Answering the question for "/a/" is even more difficult. The vowel "a" of Arabic is distinctly different from the vowel "a" of North American English (as in the word "cot"). The Arabic vowel is rather close to the standard cardinal vowel value of "a", so under any interpretation, Arabic has /a/. English, at least certain dialects, do not have that vowel (though in some New England dialects it exists in words like "park"). In fact, there is no distinct IPA symbol for notating the low central vowel of "cot", and language descriptions typically use the letter "a" in case there is only one low unrounded vowel, so it is only when you have a contrast like in Norwegian that people are forced to distinguish "a" and "æ", or "ɑ" and "a".

In some west coast dialects (e.g. in Seattle) the vowel of "cot" is the same as the vowel of "caught" and furthermore the vowel is phonetically more like [ɔ] than it is like canonical [a]. If by "a" you mean a low unrounded vowel, then I would say that Enumclaw English is a language without /a/ (I pick Enumclaw because there is an urban / rural distinction that complicates the matter).

There is a classical analysis of Kabardian by Kuipers where the language does not have /i/, or many other vowels, although phonetically the language has a huge number of vowels.

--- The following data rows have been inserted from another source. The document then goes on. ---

(** An iteration for the name of a trainable variable, on a separated
    state, is the iteration of the abstract model on the view, and keeps the
    state separated. *)
Lemma updateVariable_view e name g :
  separated e → trainableName e name →
  match Aliasing.updateVariable e name g with
  | Some e' =>
      updateVariable (view e) name g = Some (view e') ∧ separated e' ∧
      (∀ n, trainableName e n → trainableName e' n)
  | None => updateVariable (view e) name g = None
  end.
Proof.
  destruct e as [o [vars next]]. intros (R1 & R2 & DD & Hf) (V & Hv & Ht). simpl in *.
  destruct (materialize_spec vars next _ _ name V R1 R2 DD Hf Hv Ht)
    as (m1 & vars1 & next1 & E1 & R11 & R12 & D1 & Hf1 & Hv1 & [hf Hhf] & MV11 & MV12
        & P1 & Ext1).
  destruct (materialize_spec vars1 next1 _ _ name V R12 R11 (momentsDistinct_sym _ _ D1)
              Hf1 Hv1 Ht)
    as (m2 & vars2 & next2 & E2 & R22 & R21 & D2 & Hf2 & Hv2 & [hs Hhs] & MV22 & MV21
        & P2 & Ext2).
  apply momentsDistinct_sym in D2.
  destruct (R21 _ _ Hhf) as (F & HF & HFt). destruct (R22 _ _ Hhs) as (S_ & HS & HSt).
  assert (N1 : hf ≠ hs).
  { intros <-. destruct D2 as (_ & _ & D). by eapply D. }
  assert (N2 : hf ≠ name) by (intros ->; congruence).
  assert (N3 : hs ≠ name) by (intros ->; congruence).
  unfold Aliasing.updateVariable. simpl. rewrite Hv, E1. simpl. rewrite E2. simpl.
  rewrite Hhf, Hhs. simpl.
  rewrite (tidyBody_tidyUpdate o
             (optimizer (view (Aliasing.mkEnv o (Aliasing.mkEngine vars next))))
             vars2 hf hs name g F S_ V) by done.
  rewrite (updateVariable_registered _ name g (Aliasing.tensor V))
    by (by apply parameters_trainable).
  assert (HFv : momentOrZeros (momentValues vars (Aliasing.accumulatedFirstMoment o))
                  name (Aliasing.tensor V) = Aliasing.tensor F).
  { assert (H : momentValues vars2 m1 !! name = Some (Aliasing.tensor F)).
    { rewrite momentValues_lookup, Hhf. simpl. by rewrite HF. }
    rewrite MV21, MV11, lookup_insert_eq in H. by injection H. }
  assert (HSv : momentOrZeros (momentValues vars (Aliasing.accumulatedSecondMoment o))
                  name (Aliasing.tensor V) = Aliasing.tensor S_).
  { assert (H : momentValues vars2 m2 !! name = Some (Aliasing.tensor S_)).
    { rewrite momentValues_lookup, Hhs. simpl. by rewrite HS. }
    rewrite MV22, lookup_insert_eq, MV12 in H. by injection H. }
  simpl. rewrite HFv, HSv.
  destruct (tidyUpdate _ _ _ _ _) as [[[nf ns] nv]|]; simpl; [|done].
  rewrite HFt, HSt, Ht.
  assert (Hn1 : ∀ n, m1 !! n ≠ Some name).
  { intros n Hn. destruct (R21 _ _ Hn) as (var & Hvar & Htr). congruence. }
  assert (Hn2 : ∀ n, m2 !! n ≠ Some name).
  { intros n Hn. destruct (R22 _ _ Hn) as (var & Hvar & Htr). congruence. }
  destruct D2 as (I1 & I2 & D).
  split; [|split].
  - set (vars' := <[name := Aliasing.mkVariable true nv]> _).
    assert (M1 : momentValues vars' m1 =
                   <[name := nf]> (momentValues vars (Aliasing.accumulatedFirstMoment o))).
    { unfold vars'. rewrite momentValues_insert_other by done.
      rewrite momentValues_insert_other by (intros n Hn; by eapply D).
      rewrite (momentValues_insert_moment _ _ name) by (done || intros n Hn; by eapply I1).
      by rewrite MV21, MV11, insert_insert_eq. }
    assert (M2 : momentValues vars' m2 =
                   <[name := ns]> (momentValues vars (Aliasing.accumulatedSecondMoment o))).
    { unfold vars'. rewrite momentValues_insert_other by done.
      rewrite (momentValues_insert_moment _ _ name) by (done || intros n Hn; by eapply I2).
      rewrite momentValues_insert_other by (intros n Hn; by eapply D).
      by rewrite MV22, MV12, insert_insert_eq. }
    assert (P : parameters vars' = <[name := nv]> (parameters vars)).
    { unfold vars'. rewrite parameters_insert_trainable.
      rewrite !parameters_insert_moment; [by rewrite P2, P1| |].
      * intros var Hvar. congruence.
      * intros var Hvar. rewrite lookup_insert_ne in Hvar by done. congruence. }
    unfold view. simpl. by rewrite M1, M2, P.
  - split; [|split; [|split; [done|]]]; simpl.
    + repeat apply momentsRegistered_insert; try done;
        intros old Ho; rewrite ?lookup_insert_ne in Ho by done; simpl; congruence.
    + repeat apply momentsRegistered_insert; try done;
        intros old Ho; rewrite ?lookup_insert_ne in Ho by done; simpl; congruence.
    + repeat apply counterFresh_insert_registered; try done;
        rewrite ?lookup_insert_ne by done; by eexists.
  - intros n (var & Hn & Hnt). unfold trainableName. simpl.
    apply Ext1, Ext2 in Hn.
    destruct (decide (n = name)) as [->|Hne].
    { rewrite lookup_insert_eq. by eexists. }
    rewrite lookup_insert_ne by done.
    destruct (decide (n = hs)) as [->|Hne2]; [congruence|].
    rewrite lookup_insert_ne by done.
    destruct (decide (n = hf)) as [->|Hne3]; [congruence|].
    rewrite lookup_insert_ne by done. by exists var.
Qed.
(** [KronFlux::_applyForced].  [radius] is the number held by the radius
    field of the reference record, which the method reads first; a field
    holding NaN is outside the model. *)
Definition _applyForced (ctrl : KronFluxControl) (source : SourceRecord.t)
    (exposure : Exposure) (center : Point2D) (reference : SourceRecord.t)
    (refToMeas : AffineTransform) (radius : R) : SourceRecord.t * result unit :=
  let source := SourceRecord.set_flag true source in   (* bad unless we get to the end *)
  let aperture := KronAperture_ofReference reference refToMeas radius in
  match _applyAperture Footprint_ofEllipse calculateSincApertureFlux ctrl source exposure
                       aperture with
  | ((source, _), Throw e) => (source, Throw e)
  | ((source, _), Ok _) =>
    let source :=
      match getPsf exposure with
      | Some psf =>
        SourceRecord.set_psfRadius
          (Some (calculatePsfKronRadius psf center (smoothingSigma ctrl))) source
      | None => source
      end in
    (SourceRecord.set_flag false source, Ok tt)
  end.

(** The postage stamp of [getPsfFactor]: the image of the PSF with a
    margin of [pad] pixels of zero intensity on every side, its origin at
    [(0, 0)]. *)
Definition paddedStamp (pad : Z) (psfImageNoPad : MaskedImage) : MaskedImage :=
  let w := getImageWidth psfImageNoPad in
  let h := getImageHeight psfImageNoPad in
  mkMaskedImage
    (mkBox2I 0 0 (w + 2 * pad) (h + 2 * pad))
    (fun x y =>
       if (pad <=? x)%Z && (x <? pad + w)%Z && (pad <=? y)%Z && (y <? pad + h)%Z
       then imageAt psfImageNoPad (getX0 psfImageNoPad + (x - pad))
                                  (getY0 psfImageNoPad + (y - pad))
       else 0)
    (fun _ _ => 0).

(** The aperture of [getPsfFactor]: a circle of radius [R_K] about the
    pixel [(int(0.5*(width - 1)), int(0.5*(height - 1)))] of the stamp. *)
Definition stampAperture (psfImage : MaskedImage) (R_K : R) : Ellipse :=
  let psfXCen := truncZ (0.5 * IZR (getImageWidth psfImage - 1)) in
  let psfYCen := truncZ (0.5 * IZR (getImageHeight psfImage - 1)) in
  mkEllipse (mkAxes R_K R_K 0) (mkPoint2D (IZR psfXCen) (IZR psfYCen)).

(** [getPsfFactor]: apply the algorithm to the PSF model.  Of the
    statements of the [try] block only [computeImage] is taken to throw:
    the allocation of the padded image and the copy into its middle are
    not. *)
Definition getPsfFactor (psf : option Psf) (center : Point2D) (R_K maxSincRadius : R)
    : result R :=
  match psf with
  | None => Ok 1
  | Some psf =>
    let pad := 5%Z in
    match computeImage psf center with
    | Throw e =>               (* caught as a [pex::exceptions::Exception &] *)
      Throw (sliced (LSST_EXCEPT_ADD e "Computing PSF at (%.3f, %.3f)"))
    | Ok psfImageNoPad =>
      let psfImage := paddedStamp pad psfImageNoPad in
      let aperture := stampAperture psfImage R_K in
      match photometer Footprint_ofEllipse calculateSincApertureFlux psfImage aperture
                       maxSincRadius with
      | Ok r => Ok (fst r)
      | Throw e => Throw e
      end
    end
  end.

End Forced.
(** X3. The owner sees every post of theirs; a post that is neither public
    nor for friends (private, or without a privacy value) is seen by the
    owner only; a requester without identity sees exactly the public
    posts. *)
Theorem posts_owner_and_anonymous :
  (forall d r, post_visible (Some (Posts.user_id r)) d r = true) /\
  (forall uid d r,
     Posts.privacy r <> Some "public"%string ->
     Posts.privacy r <> Some "friends"%string ->
     (post_visible uid d r = true <-> uid = Some (Posts.user_id r))) /\
  (forall d r,
     post_visible None d r = true <-> Posts.privacy r = Some "public"%string).
Proof.
  split; [|split].
  - intros d r. apply post_visible_iff. auto.
  - intros uid d r Hpub Hfr. rewrite post_visible_iff. split.
    + intros [H | [H | [H _]]]; [contradiction | assumption | contradiction].
    + auto.
  - intros d r. rewrite post_visible_iff. split.
    + intros [H | [H | (_ & f & _ & _ & u & H & _)]]; [assumption | discriminate..].
    + auto.
Qed.

(** Bob's diary is private: alice, although his friend, does not see it. *)
Lemma posts_owner_and_anonymous_witness :
  post_visible (Some alice) one_friendship bobs_diary = true <->
  Some alice = Some (Posts.user_id bobs_diary).
Proof.
  apply (proj1 (proj2 posts_owner_and_anonymous) (Some alice) one_friendship bobs_diary);
    discriminate.
Defined.

(** X4. Friends-only visibility is symmetric: each of two people sees the
    other's friends-only posts exactly when the other sees theirs,
    whichever of them sent the request. *)
Theorem friends_visibility_symmetric :
  forall d r1 r2,
    Posts.privacy r1 = Some "friends"%string ->
    Posts.privacy r2 = Some "friends"%string ->
    post_visible (Some (Posts.user_id r2)) d r1
    = post_visible (Some (Posts.user_id r1)) d r2.
Proof.
  intros d r1 r2 H1 H2. apply eq_true_iff_eq. rewrite !post_visible_iff.
  assert (Hsym : forall f a b, links f a b -> links f b a).
  { intros f a b [[? ?] | [? ?]]; [right | left]; auto. }
  split.
  - intros [H | [[= H] | (_ & f & Hin & Hacc & u & [= <-] & Hl)]].
    + congruence.
    + right; left. congruence.
    + right; right. split; [assumption|]. exists f. eauto 10.
  - intros [H | [[= H] | (_ & f & Hin & Hacc & u & [= <-] & Hl)]].
    + congruence.
    + right; left. congruence.
    + right; right. split; [assumption|]. exists f. eauto 10.
Qed.

(** Alice sent the request; bob sees her friends-only post as she sees his. *)
Lemma friends_visibility_symmetric_witness :
  post_visible (Some bob) one_friendship alices_post
  = post_visible (Some alice) one_friendship bobs_post.
Proof.
  apply (friends_visibility_symmetric one_friendship alices_post bobs_post); reflexivity.
Defined.

(** X5. A requester reads exactly the friendships rows they are part of; a
    requester without identity reads none. *)
Theorem friendships_select_policy :
  (forall uid d f,
     f ∈ visible_friendships uid d <-> f ∈ friendships d /\ participant uid f) /\
  (forall d, visible_friendships None d = []).
Proof.
  split.
  - intros uid d f. unfold visible_friendships.
    rewrite !list_elem_of_In, filter_In, select_participant. tauto.
  - intros d. unfold visible_friendships.
    induction (friendships d) as [|f t IH]; simpl; [reflexivity|]. exact IH.
Qed.
Definition clear_history : method (list string) :=
  history_assign [] ;;;
  ret [].

(** *** Sequences of calls

    A client of one instance makes calls one after the other and catches
    what they raise (as the tests do with [pytest.raises]), so a sequence
    goes on after a failed call. *)

Inductive call : Type :=
| Add (a b : number)
| Subtract (a b : number)
| Multiply (a b : number)
| Divide (a b : number)
| ClearHistory.

(** What a call hands back: a number or a list of records. *)
Inductive value : Type :=
| Num (x : number)
| Records (l : list string).

Definition exec (c : call) : method value :=
  match c with
  | Add a b => r <- add a b ;; ret (Num r)
  | Subtract a b => r <- subtract a b ;; ret (Num r)
  | Multiply a b => r <- multiply a b ;; ret (Num r)
  | Divide a b => r <- divide a b ;; ret (Num r)
  | ClearHistory => r <- clear_history ;; ret (Records r)
  end.

(** The outcome of every call of the sequence, in order, and the instance
    after the last one. *)
Fixpoint run (cs : list call) (self : Calculator)
  : list (call * result value) * Calculator :=
  match cs with
  | [] => ([], self)
  | c :: cs' =>
      let (r, self1) := exec c self in
      let (trace, self2) := run cs' self1 in
      ((c, r) :: trace, self2)
  end.

(** The part of a trace made since construction or since the most recent
    [clear_history]: walking the trace in order, a [clear_history] drops
    what was seen so far. *)
Definition seen_step (seen : list (call * result value))
  (ev : call * result value) : list (call * result value) :=
  match fst ev with
  | ClearHistory => []
  | _ => (seen ++ [ev])%list
  end.

Definition since_last_clear (trace : list (call * result value))
  : list (call * result value) :=
  fold_left seen_step trace [].

(** A call counts when it returned. *)
Definition counted (ev : call * result value) : bool := returns (snd ev).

This would be an instance of economy-driven phoneme-elimination, for the sake of reducing the vowel inventory to just one phoneme. There is a similar many-to-few reduction of vocoids in Marshallese, which has been analysed as having just a 4-height distinction between /ɨ ɘ ɜ a/, where the 12 surface vowels derive by phonetic interaction between these 4 vowels plus palatalization and labialization on neighboring consonants. Under that interpretation, Marshallese has no /i/. Mark Hale has argued cogently that it is inappropriate to claim that vowels have any specific values of rounding or fronting in the phonology.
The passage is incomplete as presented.